Japan’s unique, long-held employment practices characterized by annual new graduate recruitment, lifetime jobs and seniority-based pay raises have helped support economic growth in the postwar period.
But many major companies have begun to question whether to continue with the decades-old system at a time when digitalization and globalization are dramatically reshaping the competitive landscape of their industries.
Keidanren, the country’s top business lobby, is urging member companies ahead of the annual shuntō wage negotiations between labor unions and management to review their annual wage hikes and other employment practices that it believes now hinder competitiveness.
“Innovation, which is essential in the current age, cannot happen if all employees are looking in the same direction,” said Satoshi Mukuta, senior managing director at the lobby, stressing the need to attract experienced talent from outside by reforming the way individual performance and skills are rewarded.
NEC Corp., Fujitsu Ltd. and Sony Corp. are among manufacturers offering an initial annual salary of more than ¥10 million ($90,900) to highly skilled technology talents regardless of age.
Labor unions have given the move a tepid response, with some insisting that the traditional system has brought stable employment and that giving it up could potentially increase job cuts.
“In a company, not everyone is a cleanup hitter. We need to make sure that those who may not stand out but still contribute to the company are rewarded with pay raises,” said an executive at the Japanese Electrical Electronic & Information Union, who asked not to be named.
The Japanese Trade Union Confederation, or Rengo, the country’s largest labor organization, said it can understand some companies’ decisions to depart from conventional recruitment methods.
But it is continuing to request a uniform monthly base pay hike for all workers, seeking a 4 percent increase, while calling for efforts to tackle what it considers the more urgent issue of resolving the wage disparity between regular and nonregular workers, as well as between small and large firms.
Labor groups in the auto industry are more positive about introducing flexible remuneration systems as the industry faces up to a paradigm shift involving the transition to alternative vehicle drive systems, sharing services and digital technologies.
“If we just stick to setting the monthly pay increase margin (in annual talks), such as ¥3,000, or maybe more, it will not necessarily help narrow the gap in wages between large and small member companies,” said Akira Takakura, chairman of the Confederation of Japan Automobile Workers’ Unions.
In a rare move for a big manufacturer, Toyota Motor Corp.’s union also plans to put more emphasis on work performance when determining pay increases, rather than maintaining the focus on seniority, in an effort to motivate younger employees.
Over the past five years, car parts maker NGK Spark Plug Co. has reviewed its seniority-based wage system to give more weight to each employee’s performance.
“We brought changes to our wage system and vigorously implemented work-style reforms to attract experienced people who will drive changes in our business model,” said Executive Officer Kenji Isobe.

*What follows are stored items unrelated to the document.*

(** One command line argument: the file's name and its contents. *)
Definition add_file (root : Z) (file : list Z * list Z) : K st unit :=
  let '(name, data) := file in
  kassert (bool_decide (SLASH ∉ name)) "index(argv[i], '/') == 0" ;;
  let name := match name with 95 :: rest => rest | _ => name end in
  inum ← ialloc T_FILE;
  iappend root (dirent_bytes inum (name ++ [0])) ;;
  write_chunks (Datatypes.S (length data)) inum data.

Fixpoint add_files (root : Z) (l : list (list Z * list Z)) : K st unit :=
  match l with
  | [] => mret tt
  | f :: l => add_file root f ;; add_files root l
  end.

Definition super_bytes (szw : nat) : list Z :=
  le_enc szw (xint size) ++ le_enc 4 (xint nblocks) ++ le_enc 4 (xint ninodes) ++ le_enc 4 (xint nlog).

Definition main (szw : nat) (files : list (list Z * list Z)) : K st unit :=
  let bitblocks := size / (512 * 8) + 1 in
  let used := ninodes / IPB + 3 + bitblocks in
  modify (w_free used used) ;;
  kassert (nblocks + used + nlog =? size) "nblocks + usedblocks + nlog == size" ;;
  for_ 0 (nblocks + used + nlog) (fun i => wsect i zero_block) ;;
  wsect 1 (blit 0 (super_bytes szw) zero_block) ;;
  rootino ← ialloc T_DIR;
  kassert (rootino =? ROOTINO) "rootino == ROOTINO" ;;
  iappend rootino (dirent_bytes rootino [46; 0]) ;;
  iappend rootino (dirent_bytes rootino [46; 46; 0]) ;;
  add_files rootino files ;;
  din ← rinode rootino;
  let off := (xint (d_size din) / BSIZE + 1) * BSIZE in
  winode rootino (din_size (xint off) din) ;;
  u ← gets usedblocks;
  balloc u.

(** The image file is created empty. *)
Definition empty : st := Mk ∅ 0 0 0 1.

(** ** Sectors of the image *)

Definition sec (s : st) (x : Z) : block := sector_of (img s) (home x).
Definition wr (x : Z) (b : block) (s : st) : st :=
  w_img (<[home x := b]> (img s)) (Z.max (nsec s) (x + 1)) s.

Lemma sec_wr x b s y : sec (wr x b s) y = uset (sec s) x b y.
Proof.
  unfold sec, wr, w_img, uset. cbn. rewrite sector_of_insert. unfold upd, home.
  destruct (decide (y = x)) as [->|Hn]; [by rewrite decide_True|].
  rewrite decide_False; [done|]. by intros [=].
Qed.
Lemma nsec_wr x b s : 0 <= x < nsec s -> nsec (wr x b s) = nsec s.
Proof. intros. cbn. lia. Qed.

Lemma wsect_wp x b s (Q : unit -> st -> Prop) : Q tt (wr x b s) -> wp (wsect x b) Q s.
Proof. done. Qed.
Lemma rsect_wp x s (Q : block -> st -> Prop) : x < nsec s -> Q (sec s x) s -> wp (rsect x) Q s.
Proof. intros Hx HQ. unfold rsect. apply wp_bind, wp_gets. destruct (Z.ltb_spec x (nsec s)); [done | lia]. Qed.

Lemma xint_id x : is_u32 x -> xint x = x.
Proof. intros H. unfold xint. rewrite le_dec_enc. by apply Z.mod_small. Qed.

(** ** Inodes on the image *)

Lemma sub_app_r k n (a b : list Z) : zlen a <= k -> sub k n (a ++ b) = sub (k - zlen a) n b.
Proof.
  intros Hk. unfold sub, zlen in *. rewrite drop_app_ge by lia. f_equal. f_equal. lia.
Qed.
Lemma sub_app_l n (a b : list Z) : zlen a = n -> sub 0 n (a ++ b) = a.
Proof. intros <-. unfold sub, zlen. rewrite drop_0, Nat2Z.id. apply take_app_length. Qed.
Lemma sub_blit_in o k n src l : 0 <= o -> 0 <= k -> 0 <= n -> k + n <= zlen src -> o + zlen src <= zlen l ->
  sub (o + k) n (blit o src l) = sub k n src.
Proof.
  intros Ho Hk Hn Hs Hl. apply list_eq_Z. intros i Hi. destruct (decide (i < n)) as [Hlt|].
  - rewrite !sub_lookup, blit_lookup by lia. rewrite decide_True by lia. f_equal. lia.
  - unfold sub. by rewrite !lookup_take_ge by lia.
Qed.

Lemma words_sub l k : 0 <= k < zlen l -> sub (4 * k) 4 (words_bytes l) = le_enc 4 (l !!! Z.to_nat k).
Proof.
  revert k. induction l as [|x l IH]; intros k Hk; [unfold zlen in Hk; cbn in Hk; lia|].
  change (words_bytes (x :: l)) with (le_enc 4 x ++ words_bytes l).
  destruct (decide (k = 0)) as [->|Hk0]; [by apply sub_app_l|].
  rewrite sub_app_r by (rewrite zlen_le_enc; lia). rewrite zlen_le_enc.
  replace (4 * k - Z.of_nat 4) with (4 * (k - 1)) by lia. unfold zlen in *. cbn [length] in Hk.
  rewrite IH by lia. by replace (Z.to_nat k) with (S (Z.to_nat (k - 1))) by lia.
Qed.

While acknowledging the difficulty of “properly” assessing employees’ individual performances, he said the company sees a pressing need to revise its human resources management as the industry goes through pivotal changes.
“We have a sense of crisis about future demand for our parts, as gasoline-powered vehicles will soon peak out and cars become more electrified,” Isobe said.
Construction machinery manufacturer Komatsu Ltd.’s chairman, Tetsuji Ohashi, said, “Each and every company needs to build its own employment system as the old Japanese way is unfitted to the fast-digitalizing industry.”
Analysts say companies have grown more serious about enhancing their productivity, especially after having implemented government-promoted work reform measures in recent years to prevent overwork.
The country saw some success in cutting long working hours, but employers are now focusing on output, they say.
“Companies need to seriously consider how they can provide value to society while being attractive to employees whose mindsets are changing,” said Motohiro Morishima, professor at Gakushuin University, noting that younger people tend to place more emphasis on work-life balance than older generations.
The annual shuntō wage negotiations will get into full swing when labor unions present their requests around mid-February. Responses by the management of major companies are expected about a month later.